DATASET EXTRACT:
Lemma db_move_ok now d d' : db_ok d -> db_move now d d' -> db_ok d'.
Proof.
  intros [K1 K2 K0 K3 K4 K5] (c & r & c' & r' & Hc & Hr & Hm & HM & Ec & Er).
  destruct HM as ((S1 & S2 & S3 & S4 & S5 & S6 & S7) & HC & HR & HU & _ & HD & HB1 & HB2 & _).
  assert (forall f i x, sd_campaigns d' !! i = Some x ->
    exists y, sd_campaigns d !! i = Some y /\ cr_tenant_id x = cr_tenant_id y /\ cr_id x = cr_id y /\
      ((y = c /\ x = c' /\
        sum_results f (sd_results d') (cr_tenant_id x) (cr_id x)
          = sum_results f (sd_results d) (cr_tenant_id x) (cr_id x) + (f r' - f r)) \/
       (y = x /\
        sum_results f (sd_results d') (cr_tenant_id x) (cr_id x)
          = sum_results f (sd_results d) (cr_tenant_id x) (cr_id x)))) as HX.
  { intros f i x Hx. rewrite Ec in Hx. rewrite Er.
    rewrite (sum_results_insert _ _ _ r) by first [done | by apply mine_key].
    apply lookup_insert_Some in Hx as [[<- <-]|[Hne Hx]].
    - exists c. ksplit. left. ksplit. rewrite S2, S3, mine_true by done. unfold when. lia.
    - exists x. ksplit. right. split; [done|].
      rewrite (mine_other _ _ _ _ _ Hm); [unfold when; lia|].
      intros [= _ E2]. apply Hne. rewrite <- E2. by apply K1 in Hx as [-> _]. }
  constructor.
  - intros i x. rewrite Ec. intros [[<- <-]|[_ Hx]]%lookup_insert_Some; [done|by apply K1].
  - intros i x. rewrite Er. intros [[<- <-]|[_ Hx]]%lookup_insert_Some; [|by apply K2].
    split; [|done]. unfold rr_id. by rewrite S1.
  - intros i x. rewrite Er, Ec. intros Hx.
    assert (exists y j, sd_results d !! j = Some y /\ rr_key x = rr_key y) as (y & j & Hy & ->).
    { apply lookup_insert_Some in Hx as [[<- <-]|[_ Hx]]; eauto. }
    destruct (K0 _ _ Hy) as (z & Hz & Ez).
    destruct (decide (cr_id c = rk_campaign_id (rr_key y))) as [E|E].
    + exists c'. rewrite E, lookup_insert_eq, S3. split; [done|]. congruence.
    + exists z. by rewrite lookup_insert_ne.
  - intros i x e Hx. destruct (HX (share e) i x Hx) as (y & Hy & Et & Ei & [(-> & -> & ->)|(-> & ->)]).
    + rewrite Et, Ei, <- (K3 _ _ e Hy). specialize (HD e). lia.
    + by apply (K3 i).
  - intros i x Hx. unfold overruns.
    destruct (HX overrun_calls i x Hx) as (y & Hy & Et & Ei & [(-> & -> & ->)|(-> & ->)]).
    + pose proof (K4 _ _ Hy) as HK. unfold overruns in HK. rewrite Et, Ei, S5.
      pose proof (sum_results_nonneg overrun_calls (sd_results d) (cr_tenant_id c) (cr_id c) overrun_calls_nonneg).
      lia.
    + by apply (K4 i).
  - intros i x Hx. unfold overruns.
    destruct (HX overrun_cost i x Hx) as (y & Hy & Et & Ei & [(-> & -> & ->)|(-> & ->)]).
    + pose proof (K5 _ _ Hy) as HK. unfold overruns in HK. rewrite Et, Ei, S7.
      pose proof (sum_results_nonneg overrun_cost (sd_results d) (cr_tenant_id c) (cr_id c) overrun_cost_nonneg).
      lia.
    + by apply (K5 i).
Qed.
(* ===== verification/CampaignFacts.v ===== *)
(** * CampaignFacts: what holds of every history of the campaign store

    The calls of the store as one labelled step, its abstract specification (the ledger machine of
    [CampaignLedger]: one unit moves, a campaign or its run plan appears, pending units are skipped,
    a lifecycle changes), the refinement between the two, and the invariants of every reachable
    database. *)

From Stdlib Require Import String.
From S2P Require Import Prelude Errors PyTime Transitions Run Campaign CampaignBudget CampaignPolicy.
From S2P Require Import CampaignPlan CampaignRows CampaignStore CampaignCreate CampaignLedger.

(** ** Rows that appear *)

Lemma sum_results_new f m i r t c : m !! i = None ->
  sum_results f (<[i:=r]> m) t c = sum_results f m t c + when (mine t c r) (f r).
Proof.
  intros Hi. unfold sum_results.
  rewrite (sumZ_perm _ _ _ (fmap_Permutation snd _ _ (map_to_list_insert m i r Hi))). csimpl. lia.
Qed.

(** A campaign with empty counters appears. *)
Definition create_move (d d' : Sdb) : Prop :=
  exists c, sd_campaigns d !! cr_id c = None /\ campaign_checks c = true /\
    (forall e, total e c = 0) /\
    sd_campaigns d' = <[cr_id c := c]> (sd_campaigns d) /\ sd_results d' = sd_results d.

Lemma create_move_ok d d' : db_ok d -> create_move d d' -> db_ok d'.
Proof.
  intros [K1 K2 K0 K3 K4 K5] (c & Hc & HC & HT & Ec & Er).
  assert (forall f, sum_results f (sd_results d) (cr_tenant_id c) (cr_id c) = 0) as H0.
  { intros f. rewrite (sum_results_ext _ (fun _ => 0)); [apply sum_results_zero|].
    intros i r Hr Hm. exfalso. apply bool_decide_eq_true_1 in Hm as [_ Hm].
    destruct (K0 _ _ Hr) as (z & Hz & _). rewrite Hm in Hz. congruence. }
  pose proof (campaign_amounts c HC) as A.
  assert (committed_calls c = 0 /\ committed_cost c = 0) as [Z1 Z2]
    by (unfold committed_calls, committed_cost; by rewrite !HT).
  constructor.
  - intros i x. rewrite Ec. intros [[<- <-]|[_ Hx]]%lookup_insert_Some; [done|by apply K1].
  - intros i x. rewrite Er. apply K2.
  - intros i x. rewrite Er, Ec. intros Hx. destruct (K0 _ _ Hx) as (z & Hz & Ez). exists z.
    rewrite lookup_insert_ne; [done|]. intros E. rewrite E in Hc. congruence.
  - intros i x e. rewrite Er, Ec. intros [[<- <-]|[_ Hx]]%lookup_insert_Some; [|by apply (K3 i)].
    by rewrite HT, H0.
  - intros i x. unfold overruns. rewrite Er, Ec.
    intros [[<- <-]|[_ Hx]]%lookup_insert_Some; [rewrite H0; lia|by apply (K4 i)].
  - intros i x. unfold overruns. rewrite Er, Ec.
    intros [[<- <-]|[_ Hx]]%lookup_insert_Some; [rewrite H0; lia|by apply (K5 i)].
Qed.

(** A campaign without results gets its run plan. *)
Definition plan_move (d d' : Sdb) : Prop :=
  exists c c' plans,
    sd_campaigns d !! cr_id c = Some c /\ same_limits c c' /\ campaign_checks c' = true /\
    cr_ledger c' = cr_ledger c /\
    (forall e, total e c' = total e c
       + match e with EPlanned => Z.of_nat (length plans) | _ => 0 end) /\
    insert_results (cr_tenant_id c) (cr_id c) plans (sd_results d) = Ok (sd_results d') /\
    sd_campaigns d' = <[cr_id c := c']> (sd_campaigns d).

Lemma planned_share t ci p e :
  share e (planned_result t ci p) = match e with EPlanned => 1 | _ => 0 end.
Proof. by destruct e. Qed.

Lemma insert_results_sum t ci plans m m' f t' c' : insert_results t ci plans m = Ok m' ->
  sum_results f m' t' c' = sum_results f m t' c'
    + (if decide ((t', c') = (t, ci)) then sumZ (fun p => f (planned_result t ci p)) plans else 0).
Proof.
  revert m. induction plans as [|p plans IH]; intros m H; simpl in H; minv; [case_decide; simpl; lia|].
  apply orb_false_elim in E as [E _]. apply negb_false_iff in E. destruct (m !! rp_id p) eqn:Em; [done|].
  rewrite (IH _ H), sum_results_new by done. simpl. unfold mine, when. simpl.
  destruct (decide ((t', c') = (t, ci))) as [[= -> ->]|Hne].
  - rewrite bool_decide_eq_true_2 by done. lia.
  - rewrite bool_decide_eq_false_2; [lia|]. intros [E1 E2]. simpl in *. congruence.
Qed.

Lemma insert_results_lookup t ci plans m m' i r : insert_results t ci plans m = Ok m' ->
  m' !! i = Some r -> m !! i = Some r \/
    exists p, r = planned_result t ci p /\ i = rp_id p /\ result_checks r = true.
Proof.
  revert m. induction plans as [|p plans IH]; intros m H Hi; simpl in H; minv; [by left|].
  destruct (IH _ H Hi) as [Hm|?]; [|by right].
  apply lookup_insert_Some in Hm as [[<- <-]|[_ Hm]]; [right|by left].
  exists p. repeat split.
Qed.

Lemma insert_results_keeps t ci plans m m' i r : insert_results t ci plans m = Ok m' ->
  m !! i = Some r -> m' !! i = Some r.
Proof.
  revert m. induction plans as [|p plans IH]; intros m H Hi; simpl in H; minv; [done|].
  apply orb_false_elim in E as [E _]. apply negb_false_iff in E. destruct (m !! rp_id p) eqn:Em; [done|].
  apply (IH _ H). rewrite lookup_insert_ne; [done|]. intros Ei. congruence.
Qed.

Lemma plan_move_ok d d' : db_ok d -> plan_move d d' -> db_ok d'.
Proof.
  intros [K1 K2 K0 K3 K4 K5] (c & c' & plans & Hc & (S1 & S2 & S3 & S4 & S5 & S6) & HC & HL & HT & HI & Ec).
  assert (forall i x, sd_campaigns d' !! i = Some x -> exists y, sd_campaigns d !! i = Some y /\
    cr_id x = cr_id y /\ cr_tenant_id x = cr_tenant_id y /\ campaign_checks x = true /\
    cr_ledger x = cr_ledger y /\ cr_admission_ceiling x = cr_admission_ceiling y /\
    cr_cost_stop_threshold x = cr_cost_stop_threshold y /\
    (x = c' /\ y = c \/ x = y /\ (cr_tenant_id x, cr_id x) <> (cr_tenant_id c, cr_id c))) as HX.
  { intros i x. rewrite Ec. intros [[<- <-]|[Hi Hx]]%lookup_insert_Some; [exists c; ksplit; by left|].
    exists x. destruct (K1 _ _ Hx) as [E ?]. ksplit. right. split; [done|]. congruence. }
  assert (forall f t' c2, (forall p, f (planned_result (cr_tenant_id c) (cr_id c) p) = 0) ->
    sum_results f (sd_results d') t' c2 = sum_results f (sd_results d) t' c2) as HS.
  { intros f t' c2 Hf. rewrite (insert_results_sum _ _ _ _ _ f t' c2 HI).
    rewrite (sumZ_zero _ plans) by (intros; apply Hf). case_decide; lia. }
  constructor.
  - intros i x Hx. destruct (HX _ _ Hx) as (y & Hy & -> & _ & ? & _). split; [by apply K1 in Hy as []|done].
  - intros i x Hx. destruct (insert_results_lookup _ _ _ _ _ _ _ HI Hx) as [Hm|(p & -> & -> & ?)]; [by apply K2|].
    by ksplit.
  - intros i x Hx. rewrite Ec.
    assert (exists z, sd_campaigns d !! rk_campaign_id (rr_key x) = Some z /\
      cr_tenant_id z = rk_tenant_id (rr_key x)) as (z & Hz & Ez).
    { destruct (insert_results_lookup _ _ _ _ _ _ _ HI Hx) as [Hm|(p & -> & -> & _)]; [by eapply K0|].
      simpl. eauto. }
    destruct (decide (cr_id c = rk_campaign_id (rr_key x))) as [E|E].
    + exists c'. rewrite E, lookup_insert_eq, S2. split; [done|]. congruence.
    + exists z. by rewrite lookup_insert_ne.
  - intros i x e Hx. destruct (HX _ _ Hx) as (y & Hy & Ei & Et & _ & _ & _ & _ & [(-> & ->)|(-> & Hne)]).
    + rewrite S1, S2, HT, (K3 _ _ e Hy), (insert_results_sum _ _ _ _ _ _ _ _ HI), decide_True by done.
      f_equal. rewrite (sumZ_ext _ (fun _ => match e with EPlanned => 1 | _ => 0 end))
        by (intros; apply planned_share).
      clear. induction plans as [|p plans IH]; [by destruct e|]. cbn [sumZ foldr length].
      fold (sumZ (fun _ : RunPlan => match e with EPlanned => 1 | _ => 0 end) plans). destruct e; lia.
    + rewrite (insert_results_sum _ _ _ _ _ _ _ _ HI), decide_False, Z.add_0_r by done. by apply (K3 i).
  - intros i x Hx. destruct (HX _ _ Hx) as (y & Hy & Ei & Et & _ & El & Ea & _). unfold overruns.
    rewrite HS by done. unfold committed_calls, total. rewrite Ei, Et, El, Ea. by apply (K4 i).
  - intros i x Hx. destruct (HX _ _ Hx) as (y & Hy & Ei & Et & _ & El & _ & Ea & _). unfold overruns.
    rewrite HS by done. unfold committed_cost, total. rewrite Ei, Et, El, Ea. by apply (K5 i).
Qed.

(** ** Creation and materialization *)

Section Creation.
Context (sha256 : pystr -> pystr) (profile_text : CampaignProfile -> pystr)
  (policy_text : GatePolicy -> pystr) (rubric_text : ReviewRubric -> pystr)
  (rate_text : CostRate -> pystr) (request_text : RequestIdentity -> pystr)
  (smoke_only_of : pystr -> bool) (sort_digest : UUID -> pystr -> Z -> pystr)
  (content_sha256 : pystr -> pystr) (uuid5 : UUID -> pystr -> UUID) (scope : UUID).

Lemma reads_assert_tenant t : reads (assert_tenant scope t).
Proof. apply reads_raise_if. Qed.

Lemma reads_find_creation t us k : reads (find_creation scope t us k).
Proof.
  unfold find_creation. apply reads_bind; [apply reads_assert_tenant|]. intros []. apply reads_bind; [done|].
  intros d. by destruct (creations _ _ _ _) as [|? [|]].
Qed.

Lemma find_creation_ok_inv t us k d d' x : find_creation scope t us k d = (d', Ok x) ->
  d' = d /\ match x with
            | None => creations t us k d = []
            | Some y => exists c, creations t us k d = [c] /\ xc_id y = cr_id c /\
                xc_creation_request_hash y = cz_creation_request_hash (cr_frozen c) /\
                xc_status y = cr_status c
            end.
Proof.
  unfold find_creation, assert_tenant. intros H. minv.
  destruct (creations _ _ _ _) as [|c [|]]; minv; [done|]. split; [done|]. by exists c.
Qed.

WHAT IS EXPECTED:
From the data above, return every line from the line that has "(forall e, total e c = 0) /\" up to and including the line that has "intros [K1 K2 K0 K3 K4 K5] (c & Hc", exactly.

RESPONSE TO THIS TASK:
    (forall e, total e c = 0) /\
    sd_campaigns d' = <[cr_id c := c]> (sd_campaigns d) /\ sd_results d' = sd_results d.

Lemma create_move_ok d d' : db_ok d -> create_move d d' -> db_ok d'.
Proof.
  intros [K1 K2 K0 K3 K4 K5] (c & Hc & HC & HT & Ec & Er).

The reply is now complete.